The reported McConnell-Biden compromise does not deal with the spending cuts side of the fiscal cliff, though CNN’s Dana Bash reported that the sequester may simply be delayed for two months. The spending cuts are the part of the fiscal cliff that the Congressional Budget Office says would be the most damaging to America’s economic growth. It also does not include an increase in the debt ceiling, setting up another fight over the coming months like the one that created the fiscal cliff in the first place.

http://thinkprogress.org/economy/2012/12/31/1381631/everything-you-need-to-know-about-the-gops-fiscal-cliff-tax-proposal/


 

plethoro

(594 posts)
3. What you said in your first highlighted text is
Mon Dec 31, 2012, 09:51 PM
Dec 2012

what's going to happen. Locking in the tax increases was a terrible idea.

bigtree

(85,977 posts)
4. ha!
Mon Dec 31, 2012, 09:55 PM
Dec 2012

Either the leverage is the election results, or the leverage is what you describe.

Is that really the limitation of the President's leverage; the tax cuts? It seems that the President is politically omnipotent, for some, only up and until he makes a deal on taxes. Is there really no argument to be made on behalf of preserving and enhancing social safety net programs on their own merit? I think your complaints are premature, short-sighted, and an amazingly cynical and defeatist measure of the political influence of this presidency.

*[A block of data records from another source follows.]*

(* ===== verification/Profiling.v ===== *)
(** * main.go: the pprof server of the process

    [initPprof] gives the manager a runnable: it serves in a goroutine of its
    own, waits until the server fails or the context is cancelled, and then
    drains the channel of the server's error.  The runnable, the goroutine and
    the unbuffered channel between them are a transition system; [ListenAndServe]
    returns when it fails, or when the server is closed. *)
From S2P Require Export GoStd.

Section Profiling.
(** The errors of [ListenAndServe], and the one it returns when closed. *)
Context {E : Type} (ErrServerClosed : E).

(** The goroutine: in [ListenAndServe], about to send its error, about to close
    the channel, gone. *)
(*@ main.go:168-171 ListenAndServe *)
Inductive server_at := Serving | Sending (e : E) | Closing | Gone.
(** The runnable: in its select, in the loop that drains the channel, with the
    result it is about to return, returned. *)
(*@ main.go:164-179 errCh *)
Inductive runnable_at := Selecting | Draining (result : option E) | Returned (result : option E).

Record pprof := mkPprof {
  goroutine : server_at; runnable : runnable_at;
  server_closed : bool; channel_closed : bool; cancelled : bool
}.
Definition pprof_start : pprof := mkPprof Serving Selecting false false false.

(*@ main.go:162-180 RunnableFunc *)
Inductive pprof_step : pprof -> pprof -> Prop :=
| step_cancel g r sc cc : pprof_step (mkPprof g r sc cc false) (mkPprof g r sc cc true)
| step_fails r sc cc ctx e : pprof_step (mkPprof Serving r sc cc ctx) (mkPprof (Sending e) r sc cc ctx)
| step_stops r cc ctx : pprof_step (mkPprof Serving r true cc ctx) (mkPprof (Sending ErrServerClosed) r true cc ctx)
| step_selects_error e sc cc ctx :
    pprof_step (mkPprof (Sending e) Selecting sc cc ctx) (mkPprof Closing (Draining (Some e)) sc cc ctx)
| step_selects_done g sc cc :
    pprof_step (mkPprof g Selecting sc cc true) (mkPprof g (Draining None) true cc true)
| step_drains e result sc cc ctx :
    pprof_step (mkPprof (Sending e) (Draining result) sc cc ctx) (mkPprof Closing (Draining result) sc cc ctx)
| step_closes r sc cc ctx : pprof_step (mkPprof Closing r sc cc ctx) (mkPprof Gone r sc true ctx)
| step_returns g result sc ctx :
    pprof_step (mkPprof g (Draining result) sc true ctx) (mkPprof g (Returned result) sc true ctx).

(** What holds all along. *)
Definition pprof_inv (σ : pprof) : Prop :=
  (channel_closed σ = true <-> goroutine σ = Gone) /\
  match runnable σ with
  | Selecting => server_closed σ = false /\ goroutine σ <> Closing /\ goroutine σ <> Gone
  | Draining None => cancelled σ = true /\ server_closed σ = true
  | Draining (Some _) => goroutine σ = Closing \/ goroutine σ = Gone
  | Returned None => cancelled σ = true /\ server_closed σ = true /\ goroutine σ = Gone
  | Returned (Some _) => goroutine σ = Gone
  end.

Lemma pprof_inv_reachable σ : rtc pprof_step pprof_start σ -> pprof_inv σ.
Proof.
  assert (forall σ1 σ2, rtc pprof_step σ1 σ2 -> pprof_inv σ1 -> pprof_inv σ2) as H; [|by intros Hr; apply (H _ _ Hr)].
  induction 1 as [|σ1 σ2 σ3 Hs _ IH]; [done|]. intros [H1 H2]. apply IH. clear IH.
  destruct Hs; unfold pprof_inv in *; simpl in *; repeat case_match; naive_solver.
Qed.

(** Every step brings the end nearer. *)
Definition pprof_left (σ : pprof) : nat :=
  (if cancelled σ then 0 else 1) +
  match goroutine σ with Serving => 3 | Sending _ => 2 | Closing => 1 | Gone => 0 end +
  match runnable σ with Selecting => 2 | Draining _ => 1 | Returned _ => 0 end.

Lemma pprof_step_left σ σ' : pprof_step σ σ' -> pprof_left σ' < pprof_left σ.
Proof. destruct 1; unfold pprof_left; simpl; lia. Qed.

(** The runnable ends, and leaves nothing behind: every run is finite, at most
    six steps, and one that cannot go on has returned, with the goroutine gone
    and the channel closed.  Whenever the runnable has returned, the goroutine
    is gone.  It returns no error only when the context was cancelled and the
    server closed. *)
Theorem pprof_ends σ : rtc pprof_step pprof_start σ ->
  (forall n σ', nsteps pprof_step n pprof_start σ' -> n <= 6) /\
  ((forall σ', ~ pprof_step σ σ') -> exists result, runnable σ = Returned result) /\
  (forall result, runnable σ = Returned result -> goroutine σ = Gone /\ channel_closed σ = true /\
     (result = None -> cancelled σ = true /\ server_closed σ = true)).
Proof.
  intros Hr. apply pprof_inv_reachable in Hr as [Hc Hi]. split; [|split].
  - assert (forall n σ1 σ2, nsteps pprof_step n σ1 σ2 -> n + pprof_left σ2 <= pprof_left σ1) as H.
    { induction 1 as [|n σ1 σ2 σ3 Hs _ IH]; [done|]. apply pprof_step_left in Hs. lia. }
    intros n σ' Hn. apply H in Hn. change (pprof_left pprof_start) with 6 in Hn. lia.
  - destruct σ as [g r sc cc ctx]. simpl in *. intros Hno.
    destruct ctx; [|by destruct (Hno _ (step_cancel _ _ _ _))].
    destruct r as [|result|result]; [by destruct (Hno _ (step_selects_done _ _ _))| |by exists result].
    destruct g as [|e| |]; [| | |].
    + destruct result as [e|]; [by destruct Hi|]. destruct Hi as [_ ->]. by destruct (Hno _ (step_stops _ _ _)).
    + by destruct (Hno _ (step_drains _ _ _ _ _)).
    + by destruct (Hno _ (step_closes _ _ _ _)).
    + assert (cc = true) as -> by by apply Hc. by destruct (Hno _ (step_returns _ _ _ _)).
  - intros result Hres. rewrite Hres in Hi. destruct result as [e|].
    + split; [done|]. split; [by apply Hc|done].
    + destruct Hi as (H1 & H2 & H3). split; [done|]. split; [by apply Hc|done].
Qed.
End Profiling.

One other thing . . . There is a serious disconnect in hair-on-fire advocacy on behalf of folks affect by changes in future SS benefits and being so blithe about the effect of sequestration. Certainly, both scenarios can be addressed at any time to protect 'vulnerable' or the vast majority of working Americans from the consequences of the budget-cutting directives.

Yet, sequestration is treated by some critics of this reported 'deal' as some abstraction. We do have more leverage right now in budget-cutting dealing than we will when the base line drops to the floor in sequestration. But that's not accounting for the rest of the reductions that occur for average-income Americans which are protected and enhanced in this deal.

Those can't be used for future hostage-taking if this deal advances. Keep them up in the air, and they'll definitely be used as political footballs in the deficit reduction squabble.

BeyondGeography

(39,347 posts)
2. Many people here were ready to slam Obama the second he moved an inch
Mon Dec 31, 2012, 09:20 PM
Dec 2012

$9 billion/year is moving an inch. Calm down already.